6. An image watermarking system according to claim 5, further comprising a detection module, the decomposition module further adapted to: decomposing a host image to be detected corresponding to the host image by utilizing a two-dimensional empirical mode decomposition algorithm to obtain a first intrinsic mode function and a residual quantity corresponding to the host image to be detected, decomposing the first intrinsic mode function corresponding to the host image to be detected by utilizing a singular value decomposition algorithm with a preset window to obtain a plurality of sixth feature matrixes, and decomposing the residual quantity corresponding to the host image to be detected by utilizing the singular value decomposition algorithm with the preset window to obtain a plurality of seventh feature matrixes;

the binarization module is also used for: acquiring elements corresponding to the same preset position from each sixth feature matrix respectively, binarizing the elements to obtain an eighth feature matrix, acquiring elements corresponding to the same preset position from each seventh feature matrix respectively, binarizing the elements to obtain a ninth feature matrix;

the exclusive-or operation module is further configured to: performing exclusive OR operation on the first characteristic image of the host image and the eighth characteristic matrix to obtain a third characteristic image; performing exclusive OR operation on the second characteristic image of the host image and the ninth characteristic matrix to obtain a fourth characteristic image;

the binarization module is also used for: dividing the fourth characteristic image according to the size of a preset window to obtain a plurality of tenth characteristic matrixes, adding elements at the same position in each tenth characteristic matrix, binarizing to obtain an image with the same watermark image size as that of the host image, carrying out Arnold inverse transformation to obtain a watermark image to be detected, and dividing the third characteristic image according to the size of the preset window to obtain a plurality of eleventh characteristic matrixes;

the detection module is used for: and respectively calculating NC values between each eleventh feature matrix and the watermark image to be detected, judging that the host image to be detected is tampered when NC values smaller than a preset threshold exist, and judging that the host image to be detected is not tampered when NC values smaller than the preset threshold do not exist.

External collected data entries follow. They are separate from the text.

(* ===== verification/Ext2Correct.v ===== *)
(** * ext2 block allocation: the bitmap and the block map of an inode

    Against any [BlockStore]: [set_block_bitmap] hands out a block whose bit was
    clear and changes nothing but that bit and the group's counter;
    [find_block_layer] numbers the tree of indirect blocks without overlap; and
    after [alloc_block] the block map of the inode leads to the new block. *)

From S2P Require Import Prelude QLib Page BlockStore Ext2.
From Stdlib Require Import ZArith Lia.
From stdpp Require Import base countable numbers gmap list.
Open Scope Z_scope.

#[local] Arguments Z.to_nat : simpl never.
#[local] Arguments Z.mul : simpl never.
#[local] Arguments Z.pow : simpl never.

(** ** Bits of bytes and of bitmaps *)

Lemma byte_cases (P : Z → Prop) : Forall P (seqZ 0 256) → ∀ ch, 0 ≤ ch < 256 → P ch.
Proof. intros H ch Hch. rewrite Forall_forall in H. apply H, elem_of_seqZ. lia. Qed.

Lemma get_clear_bit_spec ch : 0 ≤ ch < 256 → ch ≠ 255 →
  0 ≤ get_clear_bit ch < 8 ∧ Z.testbit ch (get_clear_bit ch) = false ∧
  Forall (λ j, Z.testbit ch j = true) (seqZ 0 (get_clear_bit ch)).
Proof.
  intros Hch Hne. assert (Forall (λ ch, ch = 255 ∨ 0 ≤ get_clear_bit ch < 8 ∧
    Z.testbit ch (get_clear_bit ch) = false ∧ Forall (λ j, Z.testbit ch j = true) (seqZ 0 (get_clear_bit ch)))
    (seqZ 0 256)) as H.
  { apply (bool_decide_unpack _). vm_compute. exact I. }
  by destruct (byte_cases _ H ch Hch).
Qed.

7. An image watermarking system according to claim 6, wherein the detection module is further adapted to: when NC values smaller than a preset threshold exist, dividing the NC values into two types by using a K-means algorithm, acquiring the type with smaller average value of the NC values, and determining the position of the type corresponding to the type in the host image to be detected as the tampered position.

8. An image watermarking system according to claim 7, wherein the detection module is further adapted to: and obtaining an NC value for representing robustness according to the watermark image to be detected and the watermark image.

9. An electronic device comprising a memory, a processor and a program stored on the memory and running on the processor, characterized in that the processor implements the steps of an image watermarking method according to any of claims 1 to 4 when executing the program.